Geller ha avvertito che “non stiamo facendo alcuna delle seguenti affermazioni: che i buchi neri primordiali esistono sicuramente, che costituiscono la maggior parte o tutta la materia oscura; o che sono certamente presenti nel nostro sistema solare.” Invece, dicono che se esistono buchi neri primordiali e costituiscono la maggior parte della materia oscura, “allora uno deve viaggiare attraverso il sistema solare interno ogni uno o dieci anni.” Gli scienziati hanno anche notato che le loro scoperte si basano su simulazioni al computer relativamente semplici che non hanno la precisione necessaria per analizzare dati reali riguardanti le orbite del sistema solare interno. “Per fare affermazioni definitive, avremo bisogno di collaborare con colleghi specializzati nella modellazione del sistema solare con metodi computazionali molto più sofisticati,” ha detto Benjamin Lehmann, coautore dello studio e fisico teorico al MIT, a Space.com. Ha aggiunto che devono anche identificare come capire quali possano essere un vero segnale di un buco nero primordiale e cosa invece potrebbe semplicemente rientrare nell’errore atteso da qualsiasi misurazione.
Gli scienziati stanno ora discutendo la possibilità di collaborare con il gruppo di simulazione del sistema solare presso l’Osservatorio di Parigi per analizzare i dati orbitali esistenti. “Sono tra i maggiori esperti nei metodi di simulazione sofisticati necessari per rendere questa analisi una realtà,” ha affermato Lehmann. “Una volta sviluppato un modello completo che possa essere utilizzato per cercare tra i dati reali, dovremo anche indagare su quali osservazioni successive saranno più appropriate per qualsiasi segnale che potremmo registrare.” Questo approccio per cercare buchi neri primordiali attraverso i loro effetti gravitazionali è “non del tutto sufficiente per distinguere tra un buco nero primordiale e qualche altro oggetto insolito di massa simile,” ha avvertito Geller.
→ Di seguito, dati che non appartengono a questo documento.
(** [db.refresh(obj)]: read the object's row again. *)
Definition refresh (r : ref) : M unit :=
  o <- deref r ;;
  d <- get_txn ;;
  match models.id (attrs o) with
  | None => raise InvalidRequestError
  | Some pk =>
      match filter (models.has_id pk) (rows d) with
      | row :: _ => assign r (mkObject row persistent false)
      | [] => raise InvalidRequestError
      end
  end.

(** [select(models.Task)] with its clauses. *)
Inductive Select :=
| select_Task
| filter_id (q : Select) (task_id : Z)
| offset (q : Select) (n : Z)
| limit (q : Select) (n : Z).

Fixpoint fetch (q : Select) (table : list models.Task) : exn + list models.Task :=
  match q with
  | select_Task => inr table
  | filter_id q' task_id =>
      match fetch q' table with
      | inr l => inr (filter (models.has_id task_id) l)
      | inl e => inl e
      end
  | offset q' n =>
      match fetch q' table with
      | inr l => if n <? 0 then inl DataError else inr (skipn (Z.to_nat n) l)
      | inl e => inl e
      end
  | limit q' n =>
      match fetch q' table with
      | inr l => if n <? 0 then inl DataError else inr (firstn (Z.to_nat n) l)
      | inl e => inl e
      end
  end.

(** [(await db.execute(q)).scalars().all()] *)
Definition execute_all (q : Select) : M (list ref) :=
  d <- get_txn ;;
  match fetch q (rows d) with
  | inr l => map_M load l
  | inl e => raise e
  end.

(** [(await db.execute(q)).scalars().first()] *)
Definition execute_first (q : Select) : M (option ref) :=
  l <- execute_all q ;;
  ret (hd_error l).

(** ** app/schemas.py *)

Module schemas.

(** One key of a decoded JSON body. *)
Inductive field (A : Type) :=
| absent
| null
| value (a : A).
Arguments absent {A}.
Arguments null {A}.
Arguments value {A} a.

Record Body := mkBody {
  body_title : field string;
  body_description : field string;
  body_completed : field bool
}.

(** [Optional[T] = None]: null and absent both read [None]. *)
Definition optional {A} (f : field A) : option A :=
  match f with
  | value a => Some a
  | null | absent => None
  end.

(** The same field with the record of whether it was set: the outer
    [None] is "not set", [Some None] is "set to null". *)
Definition optional_set {A} (f : field A) : option (option A) :=
  match f with
  | absent => None
  | null => Some None
  | value a => Some (Some a)
  end.

(** [class TaskCreate]: [title: str], [description: Optional[str] = None].
    The class declares no other field. *)
Record TaskCreate := mkTaskCreate {
  TaskCreate_title : string;
  TaskCreate_description : option string
}.

Definition TaskCreate_validate (b : Body) : exn + TaskCreate :=
  match body_title b with
  | value s => inr (mkTaskCreate s (optional (body_description b)))
  | null | absent => inl RequestValidationError
  end.

(** [task.model_dump()] *)
Definition TaskCreate_model_dump (task : TaskCreate) : dict :=
  [title_item (Some (TaskCreate_title task));
   description_item (TaskCreate_description task)].

(** [class TaskUpdate]: three optional fields, each [None] by default. *)
Record TaskUpdate := mkTaskUpdate {
  TaskUpdate_title : option (option string);
  TaskUpdate_description : option (option string);
  TaskUpdate_completed : option (option bool)
}.

Definition TaskUpdate_validate (b : Body) : exn + TaskUpdate :=
  inr (mkTaskUpdate (optional_set (body_title b))
                    (optional_set (body_description b))
                    (optional_set (body_completed b))).

Definition dump_set {A} (key : option A -> item) (f : option (option A)) : dict :=
  match f with
  | Some v => [key v]
  | None => []
  end.

(** [task_update.model_dump(exclude_unset=True)], also spelled
    [task.dict(exclude_unset=True)] *)
Definition TaskUpdate_model_dump_exclude_unset (u : TaskUpdate) : dict :=
  dump_set title_item (TaskUpdate_title u)
  ++ dump_set description_item (TaskUpdate_description u)
  ++ dump_set completed_item (TaskUpdate_completed u).

Definition TaskUpdate_setitem (u : TaskUpdate) (it : item) : TaskUpdate :=
  match it with
  | title_item v =>
      mkTaskUpdate (Some v) (TaskUpdate_description u) (TaskUpdate_completed u)
  | description_item v =>
      mkTaskUpdate (TaskUpdate_title u) (Some v) (TaskUpdate_completed u)
  | completed_item v =>
      mkTaskUpdate (TaskUpdate_title u) (TaskUpdate_description u) (Some v)
  | created_at_item _ | updated_at_item _ => u
  end.

(** [TaskUpdate] called with the keyword arguments [kwargs] *)
Definition TaskUpdate_init (kwargs : dict) : TaskUpdate :=
  fold_left TaskUpdate_setitem kwargs (mkTaskUpdate None None None).

(** [class TaskResponse]: six required fields, none of them optional. *)
Record TaskResponse := mkTaskResponse {
  TaskResponse_id : Z;
  TaskResponse_title : string;
  TaskResponse_description : string;
  TaskResponse_completed : bool;
  TaskResponse_created_at : datetime;
  TaskResponse_updated_at : datetime
}.

(** Reading a [TaskResponse] off an ORM object: an attribute that is
    [None] is not a value of a required field. *)
Definition TaskResponse_validate (t : models.Task) : option TaskResponse :=
  match models.id t, models.title t, models.description t,
        models.completed t, models.created_at t, models.updated_at t with
  | Some i, Some ti, Some de, Some co, Some cr, Some up =>
      Some (mkTaskResponse i ti de co cr up)
  | _, _, _, _, _, _ => None
  end.

Record TaskListResponse := mkTaskListResponse {
  count : Z;
  tasks : list TaskResponse
}.

End schemas.

(** ** app/crud.py *)

Module crud.

Definition create_task (task : schemas.TaskCreate) : M ref :=
  db_task <- Task (schemas.TaskCreate_model_dump task) ;;
  now <- utcnow ;;
  setattr db_task (created_at_item (Some now)) ;;
  now <- utcnow ;;
  setattr db_task (updated_at_item (Some now)) ;;
  add db_task ;;
  commit ;;
  refresh db_task ;;
  ret db_task.

Definition get_task (task_id : Z) : M (option ref) :=
  execute_first (filter_id select_Task task_id).

Definition get_tasks (skip limit_ : Z) : M (list ref) :=
  execute_all (limit (offset select_Task skip) limit_).

Definition update_task (task_id : Z) (task_update : schemas.TaskUpdate)
  : M (option ref) :=
  db_task <- get_task task_id ;;
  match db_task with
  | Some r =>
      let update_data := schemas.TaskUpdate_model_dump_exclude_unset task_update in
      for_each update_data (fun it => setattr r it) ;;
      now <- utcnow ;;
      setattr r (updated_at_item (Some now)) ;;
      commit ;;
      refresh r
  | None => ret tt
  end ;;
  ret db_task.

Definition delete_task (task_id : Z) : M bool :=
  db_task <- get_task task_id ;;
  match db_task with
  | Some r =>
      delete r ;;
      commit ;;
      ret true
  | None => ret false
  end.

Definition reset_task_id_sequence : M unit :=
  ALTER_SEQUENCE_tasks_id_seq_RESTART_WITH_1 ;;
  commit.

End crud.

(** ** app/routers/tasks.py *)

Module tasks.

Definition not_found {A} : M A :=
  raise (HTTPException 404 "Task not found"%string).

Definition create_task (task : schemas.TaskCreate) : M ref :=
  crud.create_task task.

(** The returned dictionary [{"tasks": tasks, "count": len(tasks)}]. *)
Definition list_tasks (skip limit_ : Z) : M (list ref * Z) :=
  tasks <- crud.get_tasks skip limit_ ;;
  ret (tasks, Z.of_nat (List.length tasks)).

Definition reset_tasks : M unit :=
  DELETE_FROM_tasks ;;
  crud.reset_task_id_sequence ;;
  ret tt.

Definition read_task (task_id : Z) : M ref :=
  task <- crud.get_task task_id ;;
  match task with
  | None => not_found
  | Some r => ret r
  end.

Definition update_task (task_id : Z) (task : schemas.TaskUpdate) : M ref :=
  updated_task <- crud.update_task task_id task ;;
  match updated_task with
  | None => not_found
  | Some r => ret r
  end.

Definition patch_task (task_id : Z) (task : schemas.TaskUpdate) : M (option ref) :=
  existing_task <- crud.get_task task_id ;;
  match existing_task with
  | None => not_found
  | Some _ =>
      let update_data := schemas.TaskUpdate_model_dump_exclude_unset task in
      updated_task <- crud.update_task task_id (schemas.TaskUpdate_init update_data) ;;
      ret updated_task
  end.

Definition delete_task (task_id : Z) : M unit :=
  deleted_ <- crud.delete_task task_id ;;
  if negb deleted_ then not_found else ret tt.

End tasks.

(** ** app/main.py: the application *)

Module main.

Inductive Request :=
| POST_tasks (body : schemas.Body)
| GET_tasks (skip limit_ : option Z)
| DELETE_tasks_reset
| GET_task (task_id : Z)
| PUT_task (task_id : Z) (body : schemas.Body)
| PATCH_task (task_id : Z) (body : schemas.Body)
| DELETE_task (task_id : Z)
| GET_health.

Inductive content :=
| task_json (t : schemas.TaskResponse)
| list_json (l : schemas.TaskListResponse)
| detail_json (detail : string)
| status_json (status : string)
| validation_errors
| internal_server_error
| no_content.

Record Response := mkResponse {
  status_code : Z;
  body : content
}.

(** A request body is validated against the parameter's schema before
    the endpoint runs. *)
Definition validated {A} (v : exn + A) : M A :=
  match v with
  | inr a => ret a
  | inl e => raise e
  end.

(** [response_model=schemas.TaskResponse] *)
Definition as_TaskResponse (r : ref) : M schemas.TaskResponse :=
  o <- deref r ;;
  match schemas.TaskResponse_validate (attrs o) with
  | Some t => ret t
  | None => raise ResponseValidationError
  end.

Definition task_response (r : ref) : M content :=
  t <- as_TaskResponse r ;;
  ret (task_json t).

(** The same response model on the value [patch_task] returns, which is
    whatever the gateway returned. *)
Definition optional_task_response (r : option ref) : M content :=
  match r with
  | Some r' => task_response r'
  | None => raise ResponseValidationError
  end.

(** [response_model=schemas.TaskListResponse] *)
Definition list_response (d : list ref * Z) : M content :=
  ts <- map_M as_TaskResponse (fst d) ;;
  ret (list_json (schemas.mkTaskListResponse (snd d) ts)).

Definition no_response (_ : unit) : M content := ret no_content.

(** The framework's exception handlers. *)
Definition on_exception (e : exn) : Response :=
  match e with
  | HTTPException code detail => mkResponse code (detail_json detail)
  | RequestValidationError => mkResponse 422 validation_errors
  | _ => mkResponse 500 internal_server_error
  end.

(** One request: [get_db] opens a session on the committed database, the
    endpoint runs, its result is turned into the response, and the
    session is closed, which drops whatever was not committed. *)
Definition serve {A} (success : Z) (respond : A -> M content) (endpoint : M A)
           (w : World) : Response * World :=
  match (a <- endpoint ;; respond a) (mkSession w (database w) []) with
  | (inr c, s) => (mkResponse success c, world s)
  | (inl e, s) => (on_exception e, world s)
  end.

Definition default (d : Z) (q : option Z) : Z :=
  match q with
  | Some v => v
  | None => d
  end.

Definition health_check : M string := ret "healthy"%string.

Definition app (req : Request) : World -> Response * World :=
  match req with
  | POST_tasks b =>
      serve 201 task_response
        (task <- validated (schemas.TaskCreate_validate b) ;;
         tasks.create_task task)
  | GET_tasks skip limit_ =>
      serve 200 list_response
        (tasks.list_tasks (default 0 skip) (default 100 limit_))
  | DELETE_tasks_reset =>
      serve 204 no_response tasks.reset_tasks
  | GET_task task_id =>
      serve 200 task_response (tasks.read_task task_id)
  | PUT_task task_id b =>
      serve 200 task_response
        (task <- validated (schemas.TaskUpdate_validate b) ;;
         tasks.update_task task_id task)
  | PATCH_task task_id b =>
      serve 200 optional_task_response
        (task <- validated (schemas.TaskUpdate_validate b) ;;
         tasks.patch_task task_id task)
  | DELETE_task task_id =>
      serve 204 no_response (tasks.delete_task task_id)
  | GET_health =>
      serve 200 (fun s => ret (status_json s)) health_check
  end.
Ha notato che se questa strategia rileva un potenziale buco nero primordiale, “possiamo attivare osservazioni di follow-up per escludere altre possibilità. Gli astronomi sono in effetti incredibilmente bravi a trovare anche oggetti molto più leggeri nel nostro sistema solare, come piccoli asteroidi, mentre l’osservazione diretta di un piccolo buco nero con un telescopio mostrerà probabilmente nulla.” Gli scienziati hanno dettagliato le loro scoperte il 17 settembre nella rivista Physical Review D.